HARBIN, Feb. 1 -- Chinese researchers will dig deep this year as they endeavor to expose the atrocities of Japan's notorious Unit 731 during WWII, Chinese scholar told Xinhua on Friday.
Next year is the 80th anniversary of Japan's surrender.
Researchers at the center are busy translating copies of declassified U.S.archives. They are studying the oral testimony of 168 Chinese, forced into slavery at Unit 731. The center will leave no stone unturned, said Yang Yanjun, head of the International Research Center for Unit 731 Issues in Harbin. Only a comprehensive analysis of archives, both at home and abroad, will reveal the facts about Unit 731.
Unit 731 was a top-secret biological and chemical warfare research base established in Harbin in 1935: the nerve center of Japan's biological warfare in China and Southeast Asia during WWII.
More than 10,000 people were killed at Unit 731. Civilians and prisoners of war from China, the former Soviet Union, the Korean Peninsula and Mongolia all perished at the hands of Japan's scientists.
The retreating Japanese invaders blew up the base when the Soviet Union army took Harbin in 1945.
Hard evidence of Japanese crimes at Unit 731 comes in testimony from 168 Chinese workers forced into heavy labor there. The recollections were painfully compiled by the research center in the closing twenty years of the last century.
Luo Baixiang, a native of Binxian County, Harbin, suddenly found himself in handcuffs in September 1944 when he was walking on the street and sent with 69 others to Laowutun, part of Harbin administered by Unit 731 forces. He was 17 years old.
The prisoners lived in basic sheds in ditches about 1.5 meters deep, and were forced into construction work for more than ten hours a day. They were under constant watch and given very bad food. If unable to work due to poor health, they were beaten. Bleeding from the head, with broken arms and legs, the bodies of the prisoners were spirited away, Lou recalled.
"Many of these people were never seen again. Some were certainly used by the Japanese for bacteriological experiments," Luo said. "We were 70 when sent to Unit 731, but only 45 of us returned home. The missing 25 were killed by the Japanese."
Luo's words ring truer yet when we hear what Hou Kefa, another laborer at Unit 731 in 1942, has to say. Hou, from Pingfang District in Harbin, once saw a group of Japanese carrying corpses covered in white sheets from a truck parked near a cremator.
Zuo Xianliang, a farmer in Yanshou County, Harbin, worked as a slave in the timber yard at Unit 731 in June, 1945.
His parents, wife and children cried the whole night through and ate nothing on the day they heard he was to be taken to work at the base. Few laborers returned home alive.
Zuo contracted tuberculosis, but had to continue to work without any medical treatment. He was told by other workers that dead laborers were buried in Laowutun every day.
Despite the horror of his personal circumstances, Zuo never imagined that killing two wild rats would bring near disaster to the Chinese laborers.

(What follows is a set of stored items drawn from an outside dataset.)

(* ===== verification/FpOps.v ===== *)
(** The operations of [Fplib] with the status register, on finite operands, and
    the exact values they round. *)
From Stdlib Require Import QArith Qabs Lqa.
From S2P Require Import Prelude Fplib FpSpec FpRound FpArith FpMul FpFused FpDiv FpSqrt FpNearest.
#[local] Open Scope Z_scope.

(** * The status register *)

(** The flags of an operation, accumulated. *)
Definition raised (fpscr : Z) (r : Z * Z) : Z * Z := (fst r, Z.lor fpscr (snd r)).

(** The exception flags of the register. *)
Definition all_flags : Z := 159.
Definition flags_ok (flags : Z) : Prop := Z.land flags all_flags = flags.

Lemma set_if_lor flags bit fpscr : 0 <= bit -> set_if flags (2 ^ bit) bit fpscr = Z.lor fpscr (Z.land flags (2 ^ bit)).
Proof.
  intros Hb. unfold set_if, test. rewrite <- (Z.shiftl_1_l bit). apply bits_ext. intros i Hi. rewrite Z.lor_spec, Z.land_spec, Z.shiftl_1_l, Z.pow2_bits_eqb by done.
  assert (nz (Z.land flags (2 ^ bit)) = Z.testbit flags bit) as ->.
  { unfold nz. destruct (Z.testbit flags bit) eqn:E.
    - apply negb_true_iff, Z.eqb_neq. intros H. assert (Z.testbit (Z.land flags (2 ^ bit)) bit = false) as H2 by (by rewrite H, Z.bits_0).
      rewrite Z.land_spec, E, Z.pow2_bits_true in H2 by done. done.
    - apply negb_false_iff, Z.eqb_eq. apply bits_ext. intros j Hj. rewrite Z.land_spec, Z.pow2_bits_eqb, Z.bits_0 by done.
      destruct (Z.eqb_spec bit j) as [<-|]; [by rewrite E|by rewrite andb_false_r]. }
  destruct (Z.testbit flags bit) eqn:E.
  - rewrite Z.setbit_eqb by done. rewrite Z.eqb_sym. destruct (Z.eqb_spec i bit) as [->|]; [by rewrite E, orb_true_r|by rewrite andb_false_r, orb_false_r].
  - destruct (Z.eqb_spec bit i) as [<-|]; [by rewrite E, andb_false_l, orb_false_r|by rewrite andb_false_r, orb_false_r].
Qed.

(** The flags are accumulated in the register. *)
Lemma set_fpscr0_raised fpscr flags : flags_ok flags -> set_fpscr0 fpscr flags = Z.lor fpscr flags.
Proof.
  intros Hf. unfold set_fpscr0. change FPLIB_IDC with (2 ^ 7). change FPLIB_IOC with (2 ^ 0). change FPLIB_DZC with (2 ^ 1).
  change FPLIB_OFC with (2 ^ 2). change FPLIB_UFC with (2 ^ 3). change FPLIB_IXC with (2 ^ 4). rewrite !set_if_lor by lia.
  rewrite <- !Z.lor_assoc, <- !Z.land_lor_distr_r. change (Z.lor (2 ^ 7) _) with all_flags. by rewrite Hf.
Qed.

Lemma flags_lor a b : flags_ok a -> flags_ok b -> flags_ok (Z.lor a b).
Proof. unfold flags_ok. intros Ha Hb. by rewrite Z.land_lor_distr_l, Ha, Hb. Qed.

Ltac flags_tac := repeat (first [assumption | apply flags_lor | reflexivity]).

Lemma in_flags_ok F mode a flags : flags_ok flags -> flags_ok (in_flags F mode a flags).
Proof. intros H. unfold in_flags. destruct (_ && _); flags_tac. Qed.
Lemma spec_round_ok F rm mode s x flags : flags_ok flags -> flags_ok (snd (spec_round F rm mode s x flags)).
Proof.
  intros H. unfold spec_round. cbv zeta. repeat match goal with |- context [if ?b then _ else _] => destruct b end; cbn; flags_tac.
Qed.
Lemma rounded_sum_ok F mode s1 s2 v flags : flags_ok flags -> flags_ok (snd (rounded_sum F mode s1 s2 v flags)).
Proof. intros H. unfold rounded_sum. destruct (Qeq_bool v 0); [done|by apply spec_round_ok]. Qed.
Lemma rounded_product_ok F mode s v flags : flags_ok flags -> flags_ok (snd (rounded_product F mode s v flags)).
Proof. intros H. unfold rounded_product. destruct (Qeq_bool v 0); [done|by apply spec_round_ok]. Qed.

Lemma quotient_ok F mode a b flags : flags_ok flags -> flags_ok (snd (quotient F mode a b flags)).
Proof. intros H. unfold quotient. destruct (Qeq_bool _ 0); [destruct (Qeq_bool _ 0); cbn; flags_tac|by apply rounded_product_ok]. Qed.

Lemma root_ok F mode a flags r : root F mode a flags r -> flags_ok flags -> flags_ok (snd r).
Proof.
  intros Hr H. unfold root in Hr. destruct (Qeq_bool _ 0); [by subst r|]. destruct (nz _); [subst r; cbn; flags_tac|].
  destruct Hr as [(v & _ & _ & ->)|(lo & hi & _ & Hlh & _ & _ & Hv)]; [by apply spec_round_ok|].
  rewrite (Hv ((lo + hi) / 2)%Q); [by apply spec_round_ok|apply Qlt_shift_div_l; lra|apply Qlt_shift_div_r; lra].
Qed.

Lemma with_fpscr_raised f fpscr r : f (modeConv fpscr) 0 = Ok r -> flags_ok (snd r) -> with_fpscr f fpscr = Ok (raised fpscr r).
Proof. intros E H. unfold with_fpscr, raised. rewrite E. destruct r as [x flags]. cbn in *. by rewrite set_fpscr0_raised. Qed.

(** * The operations on finite operands *)

Section Ops.
Context (fpscr : Z).
Local Abbreviation mode := (modeConv fpscr).

Lemma fplib_add_eq F a b : arith F -> finite F a -> finite F b -> let flags := in_flags F mode b (in_flags F mode a 0) in
  fplibAdd F a b fpscr = Ok (raised fpscr (rounded_sum F mode (sign_of F a) (sign_of F b) (in_val F mode a + in_val F mode b) flags)) /\
  fplibSub F a b fpscr = Ok (raised fpscr (rounded_sum F mode (sign_of F a) (1 - sign_of F b) (in_val F mode a - in_val F mode b) flags)).
Proof.
  intros HF Ha Hb flags. assert (flags_ok flags) as Hfl by (by apply in_flags_ok, in_flags_ok).
  split; apply with_fpscr_raised; try by apply rounded_sum_ok.
  - rewrite add_correct by auto. rewrite Z.lxor_0_r. done.
  - rewrite add_correct by auto. destruct (fields F (arith_ok F HF) b (proj1 Hb)) as [[-> | ->] _]; done.
Qed.

Lemma mul32_eq a b : finite F32 a -> finite F32 b ->
  fplibMul32 a b fpscr = Ok (raised fpscr (rounded_product F32 mode (Z.lxor (sign_of F32 a) (sign_of F32 b)) (in_val F32 mode a * in_val F32 mode b) (in_flags F32 mode b (in_flags F32 mode a 0)))).
Proof. intros Ha Hb. apply with_fpscr_raised; [by apply mul32_correct|by apply rounded_product_ok, in_flags_ok, in_flags_ok]. Qed.
Lemma mul64_eq a b : finite F64 a -> finite F64 b ->
  fplibMul64 a b fpscr = Ok (raised fpscr (rounded_product F64 mode (Z.lxor (sign_of F64 a) (sign_of F64 b)) (in_val F64 mode a * in_val F64 mode b) (in_flags F64 mode b (in_flags F64 mode a 0)))).
Proof. intros Ha Hb. apply with_fpscr_raised; [by apply mul64_correct|by apply rounded_product_ok, in_flags_ok, in_flags_ok]. Qed.

Lemma muladd32_eq a b c : finite F32 a -> finite F32 b -> finite F32 c ->
  fplibMulAdd32 a b c fpscr = Ok (raised fpscr (rounded_sum F32 mode (sign_of F32 a) (Z.lxor (sign_of F32 b) (sign_of F32 c)) (fused_val F32 mode a b c 0) (fused_flags F32 mode a b c 0))).
Proof. intros Ha Hb Hc. apply with_fpscr_raised; [by apply muladd32_correct|by apply rounded_sum_ok, in_flags_ok, in_flags_ok, in_flags_ok]. Qed.
Lemma muladd64_eq a b c : finite F64 a -> finite F64 b -> finite F64 c ->
  fplibMulAdd64 a b c fpscr = Ok (raised fpscr (rounded_sum F64 mode (sign_of F64 a) (Z.lxor (sign_of F64 b) (sign_of F64 c)) (fused_val F64 mode a b c 0) (fused_flags F64 mode a b c 0))).
Proof. intros Ha Hb Hc. apply with_fpscr_raised; [by apply muladd64_correct|by apply rounded_sum_ok, in_flags_ok, in_flags_ok, in_flags_ok]. Qed.

Lemma div32_eq a b : finite F32 a -> finite F32 b -> fplibDiv32 a b fpscr = Ok (raised fpscr (quotient F32 mode a b (in_flags F32 mode b (in_flags F32 mode a 0)))).
Proof. intros Ha Hb. apply with_fpscr_raised; [by apply div32_correct|by apply quotient_ok, in_flags_ok, in_flags_ok]. Qed.
Lemma div64_eq a b : finite F64 a -> finite F64 b -> fplibDiv64 a b fpscr = Ok (raised fpscr (quotient F64 mode a b (in_flags F64 mode b (in_flags F64 mode a 0)))).
Proof. intros Ha Hb. apply with_fpscr_raised; [by apply div64_correct|by apply quotient_ok, in_flags_ok, in_flags_ok]. Qed.

Lemma sqrt32_eq a : finite F32 a -> exists r, fplibSqrt32 a fpscr = Ok (raised fpscr r) /\ root F32 mode a (in_flags F32 mode a 0) r.
Proof.
  intros Ha. destruct (sqrt32_correct a mode 0 Ha) as (r & Er & Hr). exists r. split; [|done]. apply with_fpscr_raised; [done|]. eapply root_ok; [done|by apply in_flags_ok].
Qed.
Lemma sqrt64_eq a : finite F64 a -> exists r, fplibSqrt64 a fpscr = Ok (raised fpscr r) /\ root F64 mode a (in_flags F64 mode a 0) r.
Proof.
  intros Ha. destruct (sqrt64_correct a mode 0 Ha) as (r & Er & Hr). exists r. split; [|done]. apply with_fpscr_raised; [done|]. eapply root_ok; [done|by apply in_flags_ok].
Qed.
End Ops.

(** * Exact values *)

(** The operations with the exact values of their results. *)
Inductive exact_op : Format -> (Z -> res (Z * Z)) -> Q -> Prop :=
  | exact_add F a b : arith F -> finite F a -> finite F b -> exact_op F (fplibAdd F a b) (val F a + val F b)
  | exact_sub F a b : arith F -> finite F a -> finite F b -> exact_op F (fplibSub F a b) (val F a - val F b)
  | exact_mul32 a b : finite F32 a -> finite F32 b -> exact_op F32 (fplibMul32 a b) (val F32 a * val F32 b)
  | exact_mul64 a b : finite F64 a -> finite F64 b -> exact_op F64 (fplibMul64 a b) (val F64 a * val F64 b)
  | exact_muladd32 a b c : finite F32 a -> finite F32 b -> finite F32 c -> exact_op F32 (fplibMulAdd32 a b c) (val F32 a + val F32 b * val F32 c)
  | exact_muladd64 a b c : finite F64 a -> finite F64 b -> finite F64 c -> exact_op F64 (fplibMulAdd64 a b c) (val F64 a + val F64 b * val F64 c)
  | exact_div32 a b : finite F32 a -> finite F32 b -> ~ (val F32 b == 0)%Q -> exact_op F32 (fplibDiv32 a b) (val F32 a / val F32 b)
  | exact_div64 a b : finite F64 a -> finite F64 b -> ~ (val F64 b == 0)%Q -> exact_op F64 (fplibDiv64 a b) (val F64 a / val F64 b).

Section Unflushed.
Context (mode : Z) (Hfz : test mode FPLIB_FZ = false).

Lemma in_val_unflushed F a : in_val F mode a = val F a.
Proof. unfold in_val, flushed. by rewrite Hfz, andb_false_r. Qed.
Lemma in_flags_unflushed F a flags : in_flags F mode a flags = flags.
Proof. unfold in_flags, flushed. by rewrite Hfz, andb_false_r. Qed.
End Unflushed.

Lemma sign_bit F a : arith F -> finite F a -> sign_of F a = 0 \/ sign_of F a = 1.
Proof. intros HF [Ha _]. by apply (fields F (arith_ok F HF) a). Qed.
Lemma zero_sign_bit rm s1 s2 : s1 = 0 \/ s1 = 1 -> zero_sign rm s1 s2 = 0 \/ zero_sign rm s1 s2 = 1.
Proof. intros H. unfold zero_sign. destruct (s1 =? s2); [done|]. destruct (rm =? _); auto. Qed.

(** Every operation rounds its exact value once. *)
Lemma exact_op_rounds F f v fpscr : exact_op F f v -> let mode := modeConv fpscr in test mode FPLIB_FZ = false ->
  arith F /\ exists s v', (s = 0 \/ s = 1) /\ (v' == v)%Q /\
    f fpscr = Ok (raised fpscr (if Qeq_bool v' 0 then (with_sign F s 0, 0) else rounded F mode v' 0)).
Proof.
  intros H mode Hfz.
  destruct H as [F a b HF Ha Hb|F a b HF Ha Hb|a b Ha Hb|a b Ha Hb|a b c Ha Hb Hc|a b c Ha Hb Hc|a b Ha Hb Hn|a b Ha Hb Hn]; (split; [first [done|by left|by right]|]).
  - eexists _, _. rewrite (proj1 (fplib_add_eq fpscr F a b HF Ha Hb)). fold mode. rewrite !in_flags_unflushed, !in_val_unflushed by done. split; [|by split]. by apply zero_sign_bit, sign_bit.
  - eexists _, _. rewrite (proj2 (fplib_add_eq fpscr F a b HF Ha Hb)). fold mode. rewrite !in_flags_unflushed, !in_val_unflushed by done. split; [|by split]. by apply zero_sign_bit, sign_bit.
  - eexists _, _. rewrite (mul32_eq fpscr a b Ha Hb). fold mode. rewrite !in_flags_unflushed, !in_val_unflushed by done. split; [|by split]. apply xor_sign; apply sign_bit; (done || by left).
  - eexists _, _. rewrite (mul64_eq fpscr a b Ha Hb). fold mode. rewrite !in_flags_unflushed, !in_val_unflushed by done. split; [|by split]. apply xor_sign; apply sign_bit; (done || by right).
  - eexists _, _. rewrite (muladd32_eq fpscr a b c Ha Hb Hc). fold mode. unfold fused_flags, fused_val. rewrite !in_flags_unflushed, !in_val_unflushed by done. split; [|split; [|by unfold rounded_sum]]; [apply zero_sign_bit, sign_bit; (done || by left)|]. change (pow2 0) with 1%Q. ring.
  - eexists _, _. rewrite (muladd64_eq fpscr a b c Ha Hb Hc). fold mode. unfold fused_flags, fused_val. rewrite !in_flags_unflushed, !in_val_unflushed by done. split; [|split; [|by unfold rounded_sum]]; [apply zero_sign_bit, sign_bit; (done || by right)|]. change (pow2 0) with 1%Q. ring.
  - eexists _, _. rewrite (div32_eq fpscr a b Ha Hb). fold mode. unfold quotient. rewrite !in_flags_unflushed, !in_val_unflushed by done.
    assert (Qeq_bool (val F32 b) 0 = false) as -> by (apply not_true_iff_false; by rewrite Qeq_bool_iff). split; [|by split]. apply xor_sign; apply sign_bit; (done || by left).
  - eexists _, _. rewrite (div64_eq fpscr a b Ha Hb). fold mode. unfold quotient. rewrite !in_flags_unflushed, !in_val_unflushed by done.
    assert (Qeq_bool (val F64 b) 0 = false) as -> by (apply not_true_iff_false; by rewrite Qeq_bool_iff). split; [|by split]. apply xor_sign; apply sign_bit; (done || by right).
Qed.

When two yellow rats were found under a pile of wood, Zuo and his fellow prisoners stamped them to death. On hearing this, the Japanese overseer became furious and ordered 30 of the workers to stand in line. He slapped Zuo in the face twice and then ordered him to slap the worker next to him. When Zuo refused he was beaten and kicked, losing two teeth.
When the Japanese told the workers to catch rats alive, Zuo and his colleagues did not understand why they were so friendly to vermin. Many years later he discovered that Unit 731 used rats to incubate plague.
Zuo escaped from the site with 30 others on Aug. 13, 1945, just two days before Japan surrendered.
According to the archives, Japanese "bacterial forces", including Unit 731, released biological contaminants as part of military campaigns on 161 occasions, claiming more than 270,000 lives and infecting more than 2.37 million people with plague.
Kong Zhaoren, a villager in Shuangcheng, Harbin, was also at Unit 731 in 1940. He fed the Japanese forces' dogs for more than a year, eating the same food as dogs, according to Kong Shuzhen, his oldest daughter.
He often saw Japanese soldiers throwing Chinese people into the dog pens. At first, he thought they were dead, but later he saw with his own eyes that the mouths of those ripped apart were still moving and they were still alive. He was powerless to help.
Kong saw rats being raised in one underground tunnel and ammunition being stored in another. When his role was changed to caring for the troops' horses, he had to steal food from the canteen as he could not eat horse feed.
One night in autumn of 1941, an old cook in the canteen stole a soldier's blanket and gave it to Kong to keep him warm as he escaped.
"We will keep the blanket as evidence of history," said his daughter.